What the task asks - Among the entries below, take the line with "se_releases : s_allow_releases" and the line with "split; [by etrans|].", and output them and every line between them exactly, with nothing else.

◇ ◇ ◇ ◇ ◇ ◇ ◇

(** The fields of a header, whatever follows it. *)
Lemma file_fields version encoding body stored :
  let f := file version encoding body stored in
  ((length f <? HEADER_LEN)%nat = false) /\ firstn 8 f = MAGIC /\ nth 8 f 0 = version /\
  nth 9 f 0 = encoding /\ le_val (firstn 4 (skipn 10 f)) = wrap32 (Z.of_nat (length body)) /\
  le_val (firstn 4 (skipn 14 f)) = crc32 body /\ skipn HEADER_LEN f = stored.
Proof.
  intros f. assert (forall x, is_u32 x -> le_val (le_bytes 4 x) = x) as Hle.
  { intros x Hx. apply le_val_le_bytes. unfold is_u32 in Hx. cbn. lia. }
  repeat split. all: apply Hle; [apply wrap32_range || apply crc32_u32].
Qed.

Lemma decode_file version encoding body stored :
  version <= FORMAT_VERSION ->
  decode (file version encoding body stored) =
  (body' ← (if encoding =? ENCODING_RAW then Ok stored
           else if encoding =? ENCODING_ZLIB then
             match inflate stored with Ok b => Ok b | Err e => Err (InflateFailed e) end
           else Err (UnknownEncoding encoding));
   if negb (Z.of_nat (length body') =? wrap32 (Z.of_nat (length body)))
   then Err (Truncated HEADER_LEN (wrap32 (Z.of_nat (length body))) (length body'))
   else if negb (crc32 body' =? crc32 body) then Err ChecksumMismatch
   else fst <$> decode_body version (mkCursor body' 0)).
Proof.
  intros Hv. pose proof (file_fields version encoding body stored) as Hf. cbv zeta in Hf.
  destruct Hf as (H3 & H4 & H5 & H6 & H7 & H8 & H9). unfold decode.
  by rewrite H3, H4, H5, H6, H7, H8, H9, bool_decide_true, (proj2 (Z.ltb_ge _ _)) by done.
Qed.

Lemma decode_same version encoding body stored s :
  version <= FORMAT_VERSION -> Z.of_nat (length body) < 2 ^ 32 ->
  (encoding = ENCODING_RAW /\ stored = body \/ encoding = ENCODING_ZLIB /\ stored = deflate body) ->
  reads body (decode_body version) s ->
  decode (file version encoding body stored) = Ok s.
Proof.
  intros Hv Hl He Hr. rewrite decode_file by done.
  specialize (Hr Hl [] []). rewrite app_nil_l, app_nil_r in Hr. cbn [length Nat.add] in Hr.
  assert (negb (Z.of_nat (length body) =? wrap32 (Z.of_nat (length body))) = false) as Hw.
  { unfold wrap32. rewrite Z.mod_small by lia. by rewrite Z.eqb_refl. }
  destruct He as [[-> ->]|[-> ->]]; cbn [Z.eqb ENCODING_RAW ENCODING_ZLIB Pos.eqb]; rewrite ?inflate_deflate;
    cbn [mbind result_bind]; rewrite Hw, Z.eqb_refl; cbn [negb]; by rewrite Hr.
Qed.

(** A save that was written is read back, deflated or not: every check,
    item, hint, point, alias, goal, group, permission, stored value, timer, lock
    and filter, and the random state; only the order of the collections is
    replaced by the sorted one, and the passwords are not there. *)
Theorem saves_round_trip (s : Snapshot) (compress : bool) :
  storable s -> Z.of_nat (length (encode_body s)) < 2 ^ 32 ->
  decode (encode s compress) = Ok (canonical s).
Proof.
  intros Hs Hl. rewrite encode_file. apply decode_same; [done|done|by destruct compress; [right|left]|].
  rewrite <- body_at_current. by apply reads_body.
Qed.

(** A save of an older version is read as one: what its format had comes
    back as it was, a save from before version 2 locks nobody and one from before
    version 3 filters nothing; and a save of a newer version is refused. *)
Theorem older_saves_load (s : Snapshot) (version : Z) :
  storable s -> Z.of_nat (length (body_at version s)) < 2 ^ 32 ->
  let body := body_at version s in
  (version <= FORMAT_VERSION ->
     decode (file version ENCODING_RAW body body) = Ok (canonical_at version s) /\
     (version < VERSION_LOCKED_SLOTS -> s_locked_slots (canonical_at version s) = []) /\
     (version < VERSION_FILTERS -> s_filters (canonical_at version s) = [])) /\
  (FORMAT_VERSION < version -> decode (file version ENCODING_RAW body body) = Err (TooNew version)).
Proof.
  intros Hs Hl body. split; intros Hv.
  - split; [apply decode_same; [done|done|by left|by apply reads_body]|].
    split; intros Hlt; cbn; by rewrite (proj2 (Z.leb_gt _ _)).
  - pose proof (file_fields version ENCODING_RAW body body) as Hf. cbv zeta in Hf.
    destruct Hf as (H3 & H4 & H5 & _). unfold decode.
    by rewrite H3, H4, H5, bool_decide_true, (proj2 (Z.ltb_lt _ _)) by done.
Qed.

(** ** Damage *)

Lemma file_length version encoding body stored :
  length (file version encoding body stored) = (HEADER_LEN + length stored)%nat.
Proof. reflexivity. Qed.

Lemma file_prefix version encoding body stored n :
  (HEADER_LEN <= n)%nat ->
  firstn n (file version encoding body stored) = file version encoding body (firstn (n - HEADER_LEN) stored).
Proof.
  intros Hn. replace n with (HEADER_LEN + (n - HEADER_LEN))%nat at 1 by lia.
  remember (n - HEADER_LEN)%nat as k. reflexivity.
Qed.


(** ** The order a hash map is walked in *)

(** Two snapshots with the same entries, in whatever order. *)
Record same_entries (s t : Snapshot) : Prop := mkSameEntries {
  se_seed : s_seed_name s = s_seed_name t;
  se_options : without_secrets (s_options s) = without_secrets (s_options t);
  se_rng : s_rng_state s = s_rng_state t;
  se_checks : s_location_checks s ≡ₚ s_location_checks t;
  se_items : s_received_items s ≡ₚ s_received_items t;
  se_hints : s_hints s ≡ₚ s_hints t;
  se_used : s_hints_used s ≡ₚ s_hints_used t;
  se_aliases : s_name_aliases s ≡ₚ s_name_aliases t;
  se_states : s_client_game_state s ≡ₚ s_client_game_state t;
  se_groups : (fun e => (e.1, merge_sort Z.le e.2)) <$> s_group_collected s ≡ₚ
              (fun e => (e.1, merge_sort Z.le e.2)) <$> s_group_collected t;
  se_releases : s_allow_releases s ≡ₚ s_allow_releases t;
  se_stored : s_stored_data s ≡ₚ s_stored_data t;
  se_activity : s_activity_at s ≡ₚ s_activity_at t;
  se_connected : s_connected_at s ≡ₚ s_connected_at t;
  se_locked : s_locked_slots s ≡ₚ s_locked_slots t;
  se_filters : s_filters s ≡ₚ s_filters t
}.

(** The maps' entries have distinct keys. *)
Record distinct_keys (s : Snapshot) : Prop := mkDistinctKeys {
  dk_checks : NoDup (s_location_checks s).*1;
  dk_items : NoDup (s_received_items s).*1;
  dk_hints : NoDup (s_hints s).*1;
  dk_used : NoDup (s_hints_used s).*1;
  dk_aliases : NoDup (s_name_aliases s).*1;
  dk_states : NoDup (s_client_game_state s).*1;
  dk_groups : NoDup (s_group_collected s).*1;
  dk_stored : NoDup (s_stored_data s).*1;
  dk_activity : NoDup (s_activity_at s).*1;
  dk_connected : NoDup (s_connected_at s).*1;
  dk_filters : NoDup (s_filters s).*1
}.
End parts.

#[export] Instance slotkey_le_anti : AntiSymm (=) slotkey_le.
Proof. intros [a1 a2] [b1 b2]. unfold slotkey_le. cbn. intros ? ?. f_equal; lia. Qed.

#[export] Instance queuekey_le_total : Total queuekey_le.
Proof.
  intros [a x] [b y]. unfold queuekey_le. cbn. destruct (decide (a = b)) as [->|Hne].
  - destruct (total slotkey_le b b), x, y; cbn; naive_solver.
  - destruct (total slotkey_le a b); naive_solver.
Qed.

#[export] Instance queuekey_le_trans : Transitive queuekey_le.
Proof.
  intros [a x] [b y] [c z]. unfold queuekey_le. cbn. intros [H1 H2] [H3 H4].
  split; [by etrans|]. intros ->. assert (b = c) as -> by (by apply (anti_symm slotkey_le)).
  specialize (H2 eq_refl). specialize (H4 eq_refl). by destruct x, y, z.
Qed.

#[export] Instance queuekey_le_anti : AntiSymm (=) queuekey_le.
Proof.
  intros [a x] [b y]. unfold queuekey_le. cbn. intros [H1 H2] [H3 H4].
  assert (a = b) as -> by (by apply (anti_symm slotkey_le)).
  specialize (H2 eq_refl). specialize (H4 eq_refl). by destruct x, y.
Qed.

#[export] Instance string_le_total : Total string_le.
Proof.
  intros a. unfold string_le. induction a as [|x a IH]; intros [|y b]; cbn; [by left..|by right|].
  destruct (N.ltb_spec (N_of_ascii x) (N_of_ascii y)); [by left|].
  destruct (N.eqb_spec (N_of_ascii x) (N_of_ascii y)) as [E|E].
  - rewrite E, N.ltb_irrefl, N.eqb_refl. apply IH.
  - right. by rewrite (proj2 (N.ltb_lt _ _)) by lia.
Qed.

#[export] Instance string_le_trans : Transitive string_le.
Proof.
  intros a. unfold string_le. induction a as [|x a IH]; intros [|y b] [|z c]; cbn; try done.
  destruct (N.ltb_spec (N_of_ascii x) (N_of_ascii y)), (N.eqb_spec (N_of_ascii x) (N_of_ascii y)),
    (N.ltb_spec (N_of_ascii y) (N_of_ascii z)), (N.eqb_spec (N_of_ascii y) (N_of_ascii z)),
    (N.ltb_spec (N_of_ascii x) (N_of_ascii z)), (N.eqb_spec (N_of_ascii x) (N_of_ascii z)); try done; try lia.
  apply IH.
Qed.

#[export] Instance string_le_anti : AntiSymm (=) string_le.
Proof.
  intros a. unfold string_le. induction a as [|x a IH]; intros [|y b]; cbn; try done.
  destruct (N.ltb_spec (N_of_ascii x) (N_of_ascii y)), (N.eqb_spec (N_of_ascii x) (N_of_ascii y)) as [E|E],
    (N.ltb_spec (N_of_ascii y) (N_of_ascii x)), (N.eqb_spec (N_of_ascii y) (N_of_ascii x)); try done; try lia.
  intros Hab Hba. f_equal; [|by apply IH].
  by rewrite <- (ascii_N_embedding x), E, ascii_N_embedding.
Qed.

Lemma fst_unique {K V} (l : list (K * V)) k v1 v2 :
  NoDup l.*1 -> (k, v1) ∈ l -> (k, v2) ∈ l -> v1 = v2.
Proof.
  induction l as [|[k' v'] l IH]; intros Hn H1 H2; [by apply not_elem_of_nil in H1|].
  rewrite fmap_cons in Hn. apply NoDup_cons in Hn as [Hk Hn]. cbn in Hk.
  rewrite elem_of_cons in H1, H2.
  assert (forall v, (k', v) ∉ l) as Hl.
  { intros v Hin. apply Hk. by apply (list_elem_of_fmap_2 fst) in Hin. }
  destruct H1 as [E1|H1], H2 as [E2|H2]; simplify_eq/=; [done|by edestruct Hl|by edestruct Hl|by apply IH].
Qed.

Lemma sort_by_key_perm {K V} (le : K -> K -> Prop) `{!RelDecision le} `{!Total le} `{!Transitive le}
    `{!AntiSymm (=) le} (l1 l2 : list (K * V)) :
  NoDup l1.*1 -> l1 ≡ₚ l2 -> sort_by_key le l1 = sort_by_key le l2.
Proof.
  intros Hn Hp. unfold sort_by_key.
  assert (Transitive (by_key (V := V) le)) by (intros a b c; unfold by_key; apply transitivity).
  assert (Total (by_key (V := V) le)) by (intros a b; apply (total le)).
  apply (StronglySorted_unique_strong (by_key le)).
  - intros [k1 v1] [k2 v2] Hx Hy Hxy Hyx. assert (k1 = k2) as -> by (by apply (anti_symm le)).
    rewrite merge_sort_Permutation in Hx. rewrite merge_sort_Permutation, <- Hp in Hy.
    f_equal. by eapply fst_unique.
  - by apply (StronglySorted_merge_sort (by_key le)).
  - by apply (StronglySorted_merge_sort (by_key le)).
  - by rewrite !merge_sort_Permutation.
Qed.

Lemma fmap_keys {K V W} (h : V -> W) (m : list (K * V)) : ((fun e => (e.1, h e.2)) <$> m).*1 = m.*1.
Proof. by rewrite <- list_fmap_compose. Qed.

◇ ◇ ◇ ◇ ◇ ◇ ◇

Solved exercise -
  se_releases : s_allow_releases s ≡ₚ s_allow_releases t;
  se_stored : s_stored_data s ≡ₚ s_stored_data t;
  se_activity : s_activity_at s ≡ₚ s_activity_at t;
  se_connected : s_connected_at s ≡ₚ s_connected_at t;
  se_locked : s_locked_slots s ≡ₚ s_locked_slots t;
  se_filters : s_filters s ≡ₚ s_filters t
}.

(** The maps' entries have distinct keys. *)
Record distinct_keys (s : Snapshot) : Prop := mkDistinctKeys {
  dk_checks : NoDup (s_location_checks s).*1;
  dk_items : NoDup (s_received_items s).*1;
  dk_hints : NoDup (s_hints s).*1;
  dk_used : NoDup (s_hints_used s).*1;
  dk_aliases : NoDup (s_name_aliases s).*1;
  dk_states : NoDup (s_client_game_state s).*1;
  dk_groups : NoDup (s_group_collected s).*1;
  dk_stored : NoDup (s_stored_data s).*1;
  dk_activity : NoDup (s_activity_at s).*1;
  dk_connected : NoDup (s_connected_at s).*1;
  dk_filters : NoDup (s_filters s).*1
}.
End parts.

#[export] Instance slotkey_le_anti : AntiSymm (=) slotkey_le.
Proof. intros [a1 a2] [b1 b2]. unfold slotkey_le. cbn. intros ? ?. f_equal; lia. Qed.

#[export] Instance queuekey_le_total : Total queuekey_le.
Proof.
  intros [a x] [b y]. unfold queuekey_le. cbn. destruct (decide (a = b)) as [->|Hne].
  - destruct (total slotkey_le b b), x, y; cbn; naive_solver.
  - destruct (total slotkey_le a b); naive_solver.
Qed.

#[export] Instance queuekey_le_trans : Transitive queuekey_le.
Proof.
  intros [a x] [b y] [c z]. unfold queuekey_le. cbn. intros [H1 H2] [H3 H4].
  split; [by etrans|]. intros ->. assert (b = c) as -> by (by apply (anti_symm slotkey_le)).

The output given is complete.